[Saved entries]
☆ ☆ ☆ ☆ ☆

Lemma find_first_none {A} (f : A -> bool) l :
  find_first f l = None <-> forall x, x ∈ l -> f x = false.
Proof.
  induction l as [|y t IH]; simpl.
  - split; [intros _ x Hx; by apply elem_of_nil in Hx | done].
  - destruct (f y) eqn:Hy; split.
    + done.
    + intros H. specialize (H y ltac:(left)). congruence.
    + intros H x Hx. apply elem_of_cons in Hx as [->|Hx]; [done|by apply IH].
    + intros H. apply IH. intros x Hx. apply H. by right.
Qed.

Lemma find_first_exists {A} (f : A -> bool) l :
  (exists x, x ∈ l /\ f x = true) -> exists y, find_first f l = Some y.
Proof.
  intros (x & Hx & Hf). destruct (find_first f l) eqn:E; [eauto|].
  rewrite find_first_none in E. rewrite (E x Hx) in Hf. done.
Qed.

Lemma existsb_elem {A} (f : A -> bool) l :
  existsb f l = true <-> exists x, x ∈ l /\ f x = true.
Proof.
  rewrite existsb_exists. by setoid_rewrite list_elem_of_In.
Qed.

Lemma existsb_none {A} (f : A -> bool) l :
  existsb f l = false <-> forall x, x ∈ l -> f x = false.
Proof.
  induction l as [|y t IH]; simpl.
  - split; [intros _ x Hx; by apply elem_of_nil in Hx | done].
  - rewrite orb_false_iff, IH. split.
    + intros [Hy Ht] x Hx. apply elem_of_cons in Hx as [->|Hx]; auto.
    + intros H. split; [apply H; left | intros x Hx; apply H; by right].
Qed.

Lemma forallb_elem {A} (f : A -> bool) l x : forallb f l = true -> x ∈ l -> f x = true.
Proof. rewrite forallb_forall. intros H Hx. by apply H, list_elem_of_In. Qed.

Lemma slice_from1_done {A} (l : list A) : returns (slice_from1 l) = true <-> l <> [].
Proof. destruct l; simpl; naive_solver. Qed.

Lemma str_eqb_eq a b : str_eqb a b = true <-> a = b.
Proof. apply String.eqb_eq. Qed.

Lemma str_eqb_neq a b : str_eqb a b = false <-> a <> b.
Proof. apply String.eqb_neq. Qed.

Lemma str_eqb_refl a : str_eqb a a = true.
Proof. apply String.eqb_refl. Qed.

#[export] Hint Resolve wrap64_in64 mret_returns : qol.
(* ===== verification/Native.v ===== *)
(** * The native driver: KalkanCrypt codes, flags and the pool's operations
    (internal/native/codes.go, flags.go, pool.go, worker.go).

    The C library behind an instance is a parameter: [kalkan] is the
    [kalkanInstance] interface over an abstract library state. A pool operation
    is the job it submits, run on the state of the worker that picks it up. *)
From S2P Require Import Prelude Errors Provider.

(** ** codes.go *)
Definition kcrOK := 0.
Definition kcrBase := 0x08F00000.
Definition kcrBufferTooSmall := kcrBase + 0x05.
Definition kcrCertParseError := kcrBase + 0x06.
Definition kcrInvalidFlag := kcrBase + 0x07.
Definition kcrInvalidPassword := kcrBase + 0x09.
Definition kcrCertWrongDate := kcrBase + 0x0a.
Definition kcrCertExpired := kcrBase + 0x0b.
Definition kcrIsNotCACert := kcrBase + 0x0c.
Definition kcrCheckChainError := kcrBase + 0x0e.
Definition kcrKeyNotFound := kcrBase + 0x16.
Definition kcrCertNotFound := kcrBase + 0x1b.
Definition kcrVerifySignError := kcrBase + 0x1c.
Definition kcrUnknownCMSFormat := kcrBase + 0x1e.
Definition kcrCACertNotFound := kcrBase + 0x20.
Definition kcrLoadTrustedCertsErr := kcrBase + 0x22.
Definition kcrNoSignFound := kcrBase + 0x24.
Definition kcrXMLParseError := kcrBase + 0x26.
Definition kcrOCSPReqErr := kcrBase + 0x30.
Definition kcrOCSPConnErr := kcrBase + 0x31.
Definition kcrGetCertPropErr := kcrBase + 0x38.
Definition kcrSignFormat := kcrBase + 0x39.
Definition kcrCertTimeInvalid := kcrBase + 0x42.
Definition kcrLibraryNotInitialized := kcrBase + 0x101.
Definition kcrParamError := kcrBase + 0x300.
Definition kcrCertStatusOK := kcrBase + 0x400.
Definition kcrCertStatusRevoked := kcrBase + 0x401.
Definition kcrCertStatusUnknown := kcrBase + 0x402.

(** The [switch] of [sentinelFor], as the table of its cases. *)
Definition sentinel_table : list (Z * goerr) :=
  [ (kcrInvalidPassword, ErrInvalidPassword);
    (kcrKeyNotFound, ErrKeyNotFound);
    (kcrCertNotFound, ErrCertNotFound);
    (kcrCertExpired, ErrCertExpired); (kcrCertWrongDate, ErrCertExpired);
    (kcrCertTimeInvalid, ErrCertTimeInvalid);
    (kcrCertParseError, ErrCertParse);
    (kcrXMLParseError, ErrXMLParse);
    (kcrUnknownCMSFormat, ErrCMSFormat);
    (kcrParamError, ErrInvalidParam); (kcrInvalidFlag, ErrInvalidParam);
    (kcrSignFormat, ErrSignFormatMismatch);
    (kcrVerifySignError, ErrSignatureInvalid);
    (kcrNoSignFound, ErrNoSignature);
    (kcrCheckChainError, ErrChainInvalid); (kcrIsNotCACert, ErrChainInvalid);
    (kcrCACertNotFound, ErrCARequired); (kcrLoadTrustedCertsErr, ErrCARequired);
    (kcrOCSPReqErr, ErrOCSPRequest); (kcrOCSPConnErr, ErrOCSPRequest);
    (kcrBufferTooSmall, ErrBufferTooSmall);
    (kcrLibraryNotInitialized, ErrNotReady) ].

(** [sentinelFor]. *)
Definition sentinelFor (code : Z) : option goerr :=
  snd <$> find_first (fun c => code =? fst c) sentinel_table.

(** [nativeErr]. *)
Definition nativeErr (op : string) (code : Z) (detail : string) : option goerr :=
  if code =? kcrOK then None
  else Some (NewNativeError op code detail (sentinelFor code)).

(** ** flags.go: the flags the operations combine *)
Definition kcCertPEM := 0x102.
Definition kcCertCA := 0x201.
Definition kcCertIntermediate := 0x202.
Definition kcUseNothing := 0x401.
Definition kcUseCRL := 0x402.
Definition kcUseOCSP := 0x404.
Definition kcSignCMS := 0x2.
Definition kcInPEM := 0x4.
Definition kcInDER := 0x8.
Definition kcDetachedData := 0x40.
Definition kcWithTimestamp := 0x100.
Definition kcOutPEM := 0x200.
Definition kcInFile := 0x8000.
Definition kcNoCheckCertTime := 0x10000.
Definition kcHashSHA256 := 0x20000.
Definition kcHashGOST95 := 0x40000.
(* ===== verification/Instance.v ===== *)
(** * One library instance: buffers between Go and C (internal/native/instance.go)

    The C library is a record [clib] of its calls over its own state. A call
    with an output buffer of some capacity answers with a code, the length it
    left in the length argument and the memory from the start of the buffer on:
    bytes at the capacity and beyond lie outside the block. The alias of a key
    has no length: the Go side scans for its NUL, beyond the block if it must.
    [instance] is the [kalkan] the pool of Native.v runs on.

    The Go lengths become C ints ([c_int]), codes become uint32 ([u32]). The
    property and certificate readers leave the library's state alone; the text
    of the last error does too. *)
From S2P Require Import Prelude Errors Provider Native.
(* ===== verification/CertParse.v ===== *)
(** * Certificate parsing (internal/core/certparse.go, toDER of maps.go)

    The X.509, PEM, Base64 and time parsers of the standard library are
    parameters; everything the domain does with their results is defined. *)
From S2P Require Import Prelude Errors Provider Pki CoreTypes.

(** ** Text helpers *)
Definition is_digit (c : ascii) : bool :=
  let n := Z.of_nat (nat_of_ascii c) in (48 <=? n) && (n <=? 57).

(** The longest run of digits in front of [s], and the rest. *)
Fixpoint digits (s : string) : string * string :=
  match s with
  | EmptyString => (""%string, ""%string)
  | String c t =>
      if is_digit c then let (d, r) := digits t in (String c d, r) else (""%string, s)
  end.

(** The groups of the pattern, a dot followed by digits, taken greedily: the
    text matched, the number of groups and the rest. *)
Fixpoint groups (fuel : nat) (s : string) : string * nat * string :=
  match fuel, s with
  | S f, String "." t =>
      match digits t with
      | (EmptyString, _) => (""%string, O, s)
      | (d, r) => let '(g, n, r') := groups f r in (("." ++ d ++ g)%string, S n, r')
      end
  | _, _ => (""%string, O, s)
  end.

(** [oidPattern.FindAllString(s, -1)]: a start inside or after a run of digits
    that has fewer than two groups has fewer still, so the scan goes on behind
    what the failed attempt read of that run. *)
Fixpoint find_oids (fuel : nat) (s : string) : list string :=
  match fuel with
  | O => []
  | S f =>
      match s with
      | EmptyString => []
      | String c t =>
          if is_digit c then
            let (d, r) := digits s in
            let '(g, n, r') := groups (String.length r) r in
            if (2 <=? n)%nat then (d ++ g)%string :: find_oids f r' else find_oids f r
          else find_oids f t
      end
  end.
Definition findOIDs (s : string) : list string := find_oids (String.length s) s.

(** [lastOID]. *)
Definition lastOID (v : string) : string :=
  match last (findOIDs v) with Some o => o | None => "" end.

(** [strings.Split(v, sep)] for a one-character separator. *)
Fixpoint split_on (sep : ascii) (s acc : string) : list string :=
  match s with
  | EmptyString => [acc]
  | String c t =>
      if Ascii.eqb c sep then acc :: split_on sep t "" else split_on sep t (acc ++ String c "")%string
  end.

(** [strings.Fields] on ASCII. *)
Fixpoint fields (s acc : string) : list string :=
  match s with
  | EmptyString => if empty_str acc then [] else [acc]
  | String c t =>
      if is_space c then (if empty_str acc then fields t "" else acc :: fields t "")
      else fields t (acc ++ String c "")%string
  end.

(** [strings.LastIndex(v, "(")], as the text in front of it. *)
Fixpoint before_last_paren (s : string) : option string :=
  match s with
  | EmptyString => None
  | String c t =>
      match before_last_paren t with
      | Some p => Some (String c p)
      | None => if Ascii.eqb c "(" then Some EmptyString else None
      end
  end.

(** [stripParenOID]; a parenthesis at index 0 is kept. *)
Definition stripParenOID (v : string) : string :=
  match before_last_paren v with
  | Some (String c p) => trim_space (String c p)
  | _ => v
  end.

(** [splitEKU]. *)
Definition splitEKU (v : string) : list string :=
  filter (fun p => negb (empty_str p)) (map trim_space (split_on ";" v "")).

(** [trimPrefix]. *)
Definition trimPrefix (v prefix : string) : string :=
  let v := trim_space v in
  if empty_str v || negb (has_prefix prefix v) then ""
  else trim_space (trim_prefix v prefix).

(** [mergeUnique]. *)
Fixpoint mergeUnique (base add : list string) : list string :=
  match add with
  | [] => base
  | v :: t =>
      mergeUnique (if negb (empty_str v) && negb (str_mem v base) then base ++ [v] else base) t
  end.

(** [simplifyKeyUsage]. *)
Definition simplifyKeyUsage (bits : list string) : string :=
  if str_mem "digitalSignature" bits && str_mem "nonRepudiation" bits then "SIGN"
  else if str_mem "digitalSignature" bits && str_mem "keyEncipherment" bits then "AUTH"
  else "UNKNOWN".

(** [deriveKeyAlgorithm]. *)
Definition deriveKeyAlgorithm (signOID : string) : string :=
  if str_eqb signOID SignSHA1RSA || str_eqb signOID SignSHA256RSA then "rsa"
  else if str_eqb signOID SignGOST2015_256 then "gost2015-256"
  else if str_eqb signOID SignGOST2015_512 then "gost2015-512"
  else if str_eqb signOID "" then ""
  else "gost2004".

(** The identifiers [deriveSubjectIDs] writes into the subject. *)
Definition deriveSubjectIDs (s : Subject) (serial : string) : Subject :=
  let iin := trimPrefix serial IINPrefix in
  let '(iin', gender) := if negb (empty_str iin) then (iin, GenderFromIIN iin)
                         else (s_iin s, s_gender s) in
  let binOU := trimPrefix (s_org_unit s) BINPrefix in
  let binSN := trimPrefix serial BINPrefix in
  let bin := if negb (empty_str binOU) then binOU
             else if negb (empty_str binSN) then binSN else s_bin s in
  mkSubject (s_common_name s) (s_last_name s) (s_given_name s) (s_email s) (s_organization s)
    (s_org_unit s) (s_country s) (s_locality s) (s_state s) (s_business_category s)
    (s_domain_component s) (s_dn s) iin' bin gender.

(** What the domain reads of a [pkix.Name] and of an [x509.Certificate]. *)
Record pkixname := mkName {
  n_common : string; n_org : list string; n_unit : list string; n_country : list string;
  n_locality : list string; n_province : list string; n_text : string;
}.
Record x509cert := mkX509 {
  x_raw : string; x_raw_subject : string; x_raw_issuer : string;
  x_subject : pkixname; x_issuer : pkixname; x_serial : Z;
  x_not_before : time; x_not_after : time; x_is_ca : bool; x_key_usage : Z;
  x_subject_key_id : string; x_authority_key_id : string;
  x_ocsp_server : list string; x_issuing_url : list string; x_crl_points : list string;
  x_policies : list string;
}.

(** [toDER(raw, EncodingPEM)]: the PEM block's bytes, else [raw] as DER. *)
Definition pemToDER (pem_decode : string -> option string) (raw : string) : string :=
  match pem_decode raw with Some b => b | None => raw end.

(** [toDER]; the empty string is nil. *)
Definition toDER (pem_decode b64_decode : string -> option string) (raw : string)
    (enc : CertEncoding) : string :=
  match enc with
  | EncodingDER => raw
  | EncodingB64 => match b64_decode raw with Some d => d | None => "" end
  | _ => pemToDER pem_decode raw
  end.

Section Parse.
  Variable x509_parse : string -> option x509cert.
    Variable pem_encode : string -> string.
  Variable b64_decode : string -> option string.
  (** [time.Parse(kalkanTimeLayout, v)] in UTC. *)
  Variable parse_time : string -> option time.

(** [parseKalkanTime]. *)
Definition parseKalkanTime (v field : string) (w : warnings) : option time * warnings :=
  let v := trim_space v in
  if empty_str v then (None, w)
  else match parse_time v with
       | Some t => (Some t, w)
       | None => (None, w_add field ("unparseable time: " ++ v) w)
       end.

(** [enrichFromDER]. *)
Definition enrichFromDER (c : Certificate) (der : string) : Certificate :=
  match x509_parse der with
  | None => c
  | Some x =>
      mkCertificate (c_subject c) (c_issuer c) (c_serial c) (c_not_before c) (c_not_after c)
        (c_sig_alg c) (c_sig_alg_oid c) (c_key_alg c) (c_public_key c)
        (if empty_str (c_authority_key_id c) && negb (empty_str (x_authority_key_id x))
         then hex_upper (x_authority_key_id x) else c_authority_key_id c)
        (if empty_str (c_subject_key_id c) && negb (empty_str (x_subject_key_id x))
         then hex_upper (x_subject_key_id x) else c_subject_key_id c)
        (c_key_usage c) (c_key_usage_kind c) (c_eku c)
        (mergeUnique (c_policy_oids c) (x_policies x)) (c_owner_type c) (c_roles c)
        (mergeUnique (c_ca_issuer_urls c) (x_issuing_url x))
        (mergeUnique (c_ocsp_urls c) (x_ocsp_server x))
        (mergeUnique (c_crl_urls c) (x_crl_points x))
        (c_is_ca c || x_is_ca x) (c_pem c)
  end.

(** [parseCertificate]. *)
Definition parseCertificate (props : CertProperties) (der prefix : string) (w : warnings)
    : Certificate * warnings :=
  let get n := fst (Get props n) in
  let serial := get "SUBJECT_SERIALNUMBER"%string in
  let subject := deriveSubjectIDs
    (mkSubject (get "SUBJECT_COMMONNAME"%string) (get "SUBJECT_SURNAME"%string)
       (get "SUBJECT_GIVENNAME"%string) (get "SUBJECT_EMAIL"%string)
       (get "SUBJECT_ORG_NAME"%string) (get "SUBJECT_ORGUNIT_NAME"%string)
       (get "SUBJECT_COUNTRYNAME"%string) (get "SUBJECT_LOCALITYNAME"%string)
       (get "SUBJECT_SOPN"%string) (get "SUBJECT_BC"%string) (get "SUBJECT_DC"%string)
       (get "SUBJECT_DN"%string) "" "" "") serial in
  let issuer :=
    mkSubject (get "ISSUER_COMMONNAME"%string) "" "" "" (get "ISSUER_ORG_NAME"%string)
      (get "ISSUER_ORGUNIT_NAME"%string) (get "ISSUER_COUNTRYNAME"%string)
      (get "ISSUER_LOCALITYNAME"%string) (get "ISSUER_SOPN"%string) "" ""
      (get "ISSUER_DN"%string) "" "" "" in
  let hasNameOrIIN := negb (empty_str (s_common_name subject)) || negb (empty_str (s_iin subject)) in
  let owner := owner_name (OwnerTypeFrom (negb (empty_str (s_bin subject))) hasNameOrIIN) in
  let (nb, w1) := parseKalkanTime (get "NOTBEFORE"%string) (prefix ++ "notBefore") w in
  let (na, w2) := parseKalkanTime (get "NOTAFTER"%string) (prefix ++ "notAfter") w1 in
  let ku := get "KEY_USAGE"%string in
  let usage := if empty_str ku then [] else fields ku "" in
  let kind := if empty_str ku then ""%string else simplifyKeyUsage usage in
  let isCA := if empty_str ku then false else str_mem "keyCertSign" usage in
  let eku := get "EXT_KEY_USAGE"%string in
  let ekus := if empty_str eku then [] else splitEKU eku in
  let roles := if empty_str eku then [] else KeyUsersFromEKU (findOIDs eku) in
  let isCA := if empty_str eku then isCA else false in
  let sa := get "SIGNATURE_ALG"%string in
  let alg := if empty_str sa then ""%string else trim_space (stripParenOID sa) in
  let oid := if empty_str sa then ""%string else lastOID sa in
  let key := if empty_str sa then ""%string else deriveKeyAlgorithm oid in
  let pk := get "PUBKEY"%string in
  let pubkey := if empty_str pk then ""%string
                else match b64_decode pk with Some d => d | None => ""%string end in
  let pol := get "POLICIES_ID"%string in
  let policies := if empty_str pol then [] else findOIDs pol in
  let cert := mkCertificate subject issuer (get "CERT_SN"%string) nb na alg oid key pubkey
                (get "AUTH_KEY_ID"%string) (get "SUBJ_KEY_ID"%string) usage kind ekus policies
                owner roles [] [] [] isCA
                (if empty_str der then ""%string else pem_encode der) in
  (if empty_str der then cert else enrichFromDER cert der, w2).

(** [ocspURLFromCert]. *)
Definition ocspURLFromCert (der : string) : string :=
  match x509_parse der with
  | None => ""
  | Some c =>
      match find_first (fun u => has_prefix "http://" u || has_prefix "https://" u)
              (x_ocsp_server c) with
      | Some u => u
      | None => ""
      end
  end.

(** ** Lemmas *)
Lemma mergeUnique_elem base add x :
  x ∈ mergeUnique base add <-> x ∈ base \/ (x ∈ add /\ x <> ""%string).
Proof.
  revert base. induction add as [|v t IH]; intros base; simpl.
  - split; [tauto|]. intros [?|[H _]]; [done|by apply elem_of_nil in H].
  - rewrite IH, elem_of_cons.
    destruct (negb (empty_str v) && negb (str_mem v base)) eqn:Hc.
    + apply andb_true_iff in Hc as [Hv%negb_true_iff%str_eqb_neq _].
      rewrite elem_of_app, list_elem_of_singleton. naive_solver.
    + apply andb_false_iff in Hc as [Hc|Hc]; apply negb_false_iff in Hc.
      * apply str_eqb_eq in Hc. naive_solver.
      * apply str_mem_spec in Hc. naive_solver.
Qed.

Lemma mergeUnique_nodup base add : NoDup base -> NoDup (mergeUnique base add).
Proof.
  revert base. induction add as [|v t IH]; intros base Hb; simpl; [done|].
  apply IH. destruct (negb (empty_str v) && negb (str_mem v base)) eqn:Hc; [|done].
  apply andb_true_iff in Hc as [_ Hc%negb_true_iff%str_mem_false].
  apply NoDup_app. split_and!; [done|set_solver|apply NoDup_singleton].
Qed.

Lemma enrichFromDER_same c der :
  c_subject (enrichFromDER c der) = c_subject c /\ c_roles (enrichFromDER c der) = c_roles c /\
  c_owner_type (enrichFromDER c der) = c_owner_type c /\
  c_not_before (enrichFromDER c der) = c_not_before c /\
  c_not_after (enrichFromDER c der) = c_not_after c.
Proof. unfold enrichFromDER. by destruct (x509_parse der). Qed.

Lemma parsed_owner props der prefix w :
  let c := fst (parseCertificate props der prefix w) in
  c_owner_type c = owner_name (OwnerTypeFrom (negb (empty_str (s_bin (c_subject c))))
    (negb (empty_str (s_common_name (c_subject c))) || negb (empty_str (s_iin (c_subject c))))).
Proof.
  unfold parseCertificate.
  destruct (parseKalkanTime _ (prefix ++ "notBefore") w) as [nb w1].
  destruct (parseKalkanTime _ (prefix ++ "notAfter") w1) as [na w2]. cbn [fst].
  case_match; [done|].
  match goal with |- context [enrichFromDER ?c der] =>
    destruct (enrichFromDER_same c der) as (-> & _ & -> & _) end. done.
Qed.

(** ** Theorems *)

(** The identity of a parsed certificate is consistent. The owner type is
    decided by the presence of a BIN and of a name or IIN in the same subject;
    the claims' subject identifier is the IIN when there is one and the BIN
    otherwise, so it is empty only when the certificate carries neither, and a
    certificate classified as individual, legal person or information system
    always yields some of name, IIN or BIN. *)
Theorem identity_consistent props der prefix w :
  let c := fst (parseCertificate props der prefix w) in
  let s := c_subject c in let cl := ClaimsFromCertificate c in
  (cl_sub cl = ""%string <-> s_iin s = ""%string /\ s_bin s = ""%string) /\
  (s_iin s <> ""%string -> cl_sub cl = s_iin s) /\
  (c_owner_type c = "UNKNOWN"%string <->
     s_bin s = ""%string /\ s_common_name s = ""%string /\ s_iin s = ""%string) /\
  (c_owner_type c = "INFOSYSTEM"%string ->
     s_bin s <> ""%string /\ cl_sub cl = s_bin s).
Proof.
  cbv zeta. rewrite (parsed_owner props der prefix w).
  set (s := c_subject (fst (parseCertificate props der prefix w))).
  unfold ClaimsFromCertificate, subjectID, empty_str. cbn [cl_sub]. fold s.
  destruct (str_eqb (s_iin s) "") eqn:Hi; destruct (str_eqb (s_bin s) "") eqn:Hb;
    destruct (str_eqb (s_common_name s) "") eqn:Hn; simpl;
    repeat match goal with
           | H : str_eqb _ _ = true |- _ => apply str_eqb_eq in H
           | H : str_eqb _ _ = false |- _ => apply str_eqb_neq in H
           end; rewrite ?Hi, ?Hb, ?Hn; naive_solver.
Qed.
End Parse.

Lemma identity_consistent_witness :
  let props := [mkCertField 0 "SUBJECT_SERIALNUMBER" "IIN880101300123" "" true] in
  let c := fst (parseCertificate (fun _ => None) (fun s => s) (fun _ => None)
                  (fun _ => None) props "" "" []) in
  cl_sub (ClaimsFromCertificate c) = s_iin (c_subject c) /\
  s_iin (c_subject c) = "880101300123"%string /\ s_gender (c_subject c) = "MALE"%string.
Proof.
  cbv zeta. split; [|vm_compute; done].
  refine (proj1 (proj2 (identity_consistent (fun _ => None) (fun s => s) (fun _ => None)
    (fun _ => None) _ _ _ _)) _).
  vm_compute. discriminate.
Defined.
(** The identifiers that can be written and read. *)
Definition oid_ok (o : oid) : Prop :=
  match o with
  | a :: b :: t => 0 <= a <= 2 /\ 0 <= b /\ (a < 2 -> b < 40) /\ a * 40 + b < 2 ^ 31 /\
                   Forall (fun v => 0 <= v < 2 ^ 31) t
  | _ => False
  end.

Lemma appendBase128Int_nonempty v : 0 <= v < 2 ^ 31 -> exists c s, appendBase128Int v = String c s.
Proof.
  intros Hv. unfold appendBase128Int. destruct (base128IntLength_spec v Hv) as (Hl & _).
  destruct (base128IntLength v); [lia|]. cbn. eauto.
Qed.

Lemma oid_rest_spec t fuel :
  Forall (fun v => 0 <= v < 2 ^ 31) t ->
  let s := fold_right (fun v s => appendBase128Int v ++ s)%string ""%string t in
  (String.length s <= fuel)%nat -> oid_rest fuel s = Ok t.
Proof.
  intros Ht. revert fuel. induction Ht as [|v t Hv Ht IH]; intros fuel s Hf; [by destruct fuel|].
  subst s. cbn [fold_right] in *. set (s := fold_right _ _ t) in *.
  destruct (appendBase128Int_nonempty v Hv) as (c & x & E). rewrite slength_app, E in Hf.
  cbn [String.length] in Hf. destruct fuel as [|fuel]; [lia|].
  cbn [oid_rest]. rewrite E. cbn [String.append].
  change (String c (x ++ s)) with (String c x ++ s)%string. rewrite <- E, parseBase128Int_spec by done.
  cbn [rbind]. by rewrite IH by lia.
Qed.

☆ ☆ ☆ ☆ ☆

● **TASK REQUIREMENTS**
Could you restate word for word the lines above from the one containing "Definition kcUseNothing := 0x401." through the one containing "left in the", both included, and nothing else?

● **TASK OUTPUT**
Definition kcUseNothing := 0x401.
Definition kcUseCRL := 0x402.
Definition kcUseOCSP := 0x404.
Definition kcSignCMS := 0x2.
Definition kcInPEM := 0x4.
Definition kcInDER := 0x8.
Definition kcDetachedData := 0x40.
Definition kcWithTimestamp := 0x100.
Definition kcOutPEM := 0x200.
Definition kcInFile := 0x8000.
Definition kcNoCheckCertTime := 0x10000.
Definition kcHashSHA256 := 0x20000.
Definition kcHashGOST95 := 0x40000.
(* ===== verification/Instance.v ===== *)
(** * One library instance: buffers between Go and C (internal/native/instance.go)

    The C library is a record [clib] of its calls over its own state. A call
    with an output buffer of some capacity answers with a code, the length it
    left in the length argument and the memory from the start of the buffer on:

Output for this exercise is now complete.